RECORDS FOR THE TASK Start Marker
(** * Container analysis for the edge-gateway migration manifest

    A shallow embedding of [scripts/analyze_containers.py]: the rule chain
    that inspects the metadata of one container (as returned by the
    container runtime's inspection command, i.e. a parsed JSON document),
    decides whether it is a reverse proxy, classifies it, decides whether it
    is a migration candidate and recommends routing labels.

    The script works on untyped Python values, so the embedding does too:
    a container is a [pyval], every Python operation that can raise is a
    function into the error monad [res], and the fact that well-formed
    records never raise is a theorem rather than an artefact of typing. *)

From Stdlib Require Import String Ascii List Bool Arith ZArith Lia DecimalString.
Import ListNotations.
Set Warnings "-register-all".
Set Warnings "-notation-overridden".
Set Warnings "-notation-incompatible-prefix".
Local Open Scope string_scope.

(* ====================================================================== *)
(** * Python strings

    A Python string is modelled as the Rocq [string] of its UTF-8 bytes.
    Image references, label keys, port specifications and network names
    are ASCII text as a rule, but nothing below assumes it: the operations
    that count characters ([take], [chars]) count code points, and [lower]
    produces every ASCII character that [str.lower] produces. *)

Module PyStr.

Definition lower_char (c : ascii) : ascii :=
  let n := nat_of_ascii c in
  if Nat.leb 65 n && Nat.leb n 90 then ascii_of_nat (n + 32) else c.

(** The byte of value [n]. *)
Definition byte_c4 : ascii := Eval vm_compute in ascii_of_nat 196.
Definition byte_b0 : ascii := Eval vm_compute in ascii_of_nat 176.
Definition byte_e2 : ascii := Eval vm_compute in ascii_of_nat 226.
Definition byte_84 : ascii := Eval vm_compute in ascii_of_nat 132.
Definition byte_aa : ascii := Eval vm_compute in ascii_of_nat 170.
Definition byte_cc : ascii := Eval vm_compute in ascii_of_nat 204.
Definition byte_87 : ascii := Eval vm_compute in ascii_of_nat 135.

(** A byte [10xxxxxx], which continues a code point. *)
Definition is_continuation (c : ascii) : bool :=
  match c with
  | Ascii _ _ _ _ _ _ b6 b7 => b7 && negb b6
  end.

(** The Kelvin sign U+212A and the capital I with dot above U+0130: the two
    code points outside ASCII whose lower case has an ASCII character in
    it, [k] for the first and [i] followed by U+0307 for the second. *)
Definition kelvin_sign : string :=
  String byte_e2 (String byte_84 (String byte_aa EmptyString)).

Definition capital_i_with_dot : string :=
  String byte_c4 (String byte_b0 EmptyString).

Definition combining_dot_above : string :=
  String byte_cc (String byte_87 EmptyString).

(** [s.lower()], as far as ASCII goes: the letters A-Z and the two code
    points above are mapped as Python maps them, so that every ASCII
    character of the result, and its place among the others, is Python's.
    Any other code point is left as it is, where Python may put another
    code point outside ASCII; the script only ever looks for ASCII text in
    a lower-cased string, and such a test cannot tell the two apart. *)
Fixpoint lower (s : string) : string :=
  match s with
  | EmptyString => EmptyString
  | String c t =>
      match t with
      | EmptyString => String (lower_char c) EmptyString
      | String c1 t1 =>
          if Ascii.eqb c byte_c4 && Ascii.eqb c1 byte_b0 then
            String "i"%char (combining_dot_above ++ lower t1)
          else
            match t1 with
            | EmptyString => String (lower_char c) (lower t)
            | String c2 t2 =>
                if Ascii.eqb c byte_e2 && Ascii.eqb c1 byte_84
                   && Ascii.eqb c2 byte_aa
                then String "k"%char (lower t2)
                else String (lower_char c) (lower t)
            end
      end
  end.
RECORDS FOR THE TASK End Marker
Return the lines above exactly, keeping every word.

> [RESPONSE TO THE TASK]
(** * Container analysis for the edge-gateway migration manifest

    A shallow embedding of [scripts/analyze_containers.py]: the rule chain
    that inspects the metadata of one container (as returned by the
    container runtime's inspection command, i.e. a parsed JSON document),
    decides whether it is a reverse proxy, classifies it, decides whether it
    is a migration candidate and recommends routing labels.

    The script works on untyped Python values, so the embedding does too:
    a container is a [pyval], every Python operation that can raise is a
    function into the error monad [res], and the fact that well-formed
    records never raise is a theorem rather than an artefact of typing. *)

From Stdlib Require Import String Ascii List Bool Arith ZArith Lia DecimalString.
Import ListNotations.
Set Warnings "-register-all".
Set Warnings "-notation-overridden".
Set Warnings "-notation-incompatible-prefix".
Local Open Scope string_scope.

(* ====================================================================== *)
(** * Python strings

    A Python string is modelled as the Rocq [string] of its UTF-8 bytes.
    Image references, label keys, port specifications and network names
    are ASCII text as a rule, but nothing below assumes it: the operations
    that count characters ([take], [chars]) count code points, and [lower]
    produces every ASCII character that [str.lower] produces. *)

Module PyStr.

Definition lower_char (c : ascii) : ascii :=
  let n := nat_of_ascii c in
  if Nat.leb 65 n && Nat.leb n 90 then ascii_of_nat (n + 32) else c.

(** The byte of value [n]. *)
Definition byte_c4 : ascii := Eval vm_compute in ascii_of_nat 196.
Definition byte_b0 : ascii := Eval vm_compute in ascii_of_nat 176.
Definition byte_e2 : ascii := Eval vm_compute in ascii_of_nat 226.
Definition byte_84 : ascii := Eval vm_compute in ascii_of_nat 132.
Definition byte_aa : ascii := Eval vm_compute in ascii_of_nat 170.
Definition byte_cc : ascii := Eval vm_compute in ascii_of_nat 204.
Definition byte_87 : ascii := Eval vm_compute in ascii_of_nat 135.

(** A byte [10xxxxxx], which continues a code point. *)
Definition is_continuation (c : ascii) : bool :=
  match c with
  | Ascii _ _ _ _ _ _ b6 b7 => b7 && negb b6
  end.

(** The Kelvin sign U+212A and the capital I with dot above U+0130: the two
    code points outside ASCII whose lower case has an ASCII character in
    it, [k] for the first and [i] followed by U+0307 for the second. *)
Definition kelvin_sign : string :=
  String byte_e2 (String byte_84 (String byte_aa EmptyString)).

Definition capital_i_with_dot : string :=
  String byte_c4 (String byte_b0 EmptyString).

Definition combining_dot_above : string :=
  String byte_cc (String byte_87 EmptyString).

(** [s.lower()], as far as ASCII goes: the letters A-Z and the two code
    points above are mapped as Python maps them, so that every ASCII
    character of the result, and its place among the others, is Python's.
    Any other code point is left as it is, where Python may put another
    code point outside ASCII; the script only ever looks for ASCII text in
    a lower-cased string, and such a test cannot tell the two apart. *)
Fixpoint lower (s : string) : string :=
  match s with
  | EmptyString => EmptyString
  | String c t =>
      match t with
      | EmptyString => String (lower_char c) EmptyString
      | String c1 t1 =>
          if Ascii.eqb c byte_c4 && Ascii.eqb c1 byte_b0 then
            String "i"%char (combining_dot_above ++ lower t1)
          else
            match t1 with
            | EmptyString => String (lower_char c) (lower t)
            | String c2 t2 =>
                if Ascii.eqb c byte_e2 && Ascii.eqb c1 byte_84
                   && Ascii.eqb c2 byte_aa
                then String "k"%char (lower t2)
                else String (lower_char c) (lower t)
            end
      end
  end.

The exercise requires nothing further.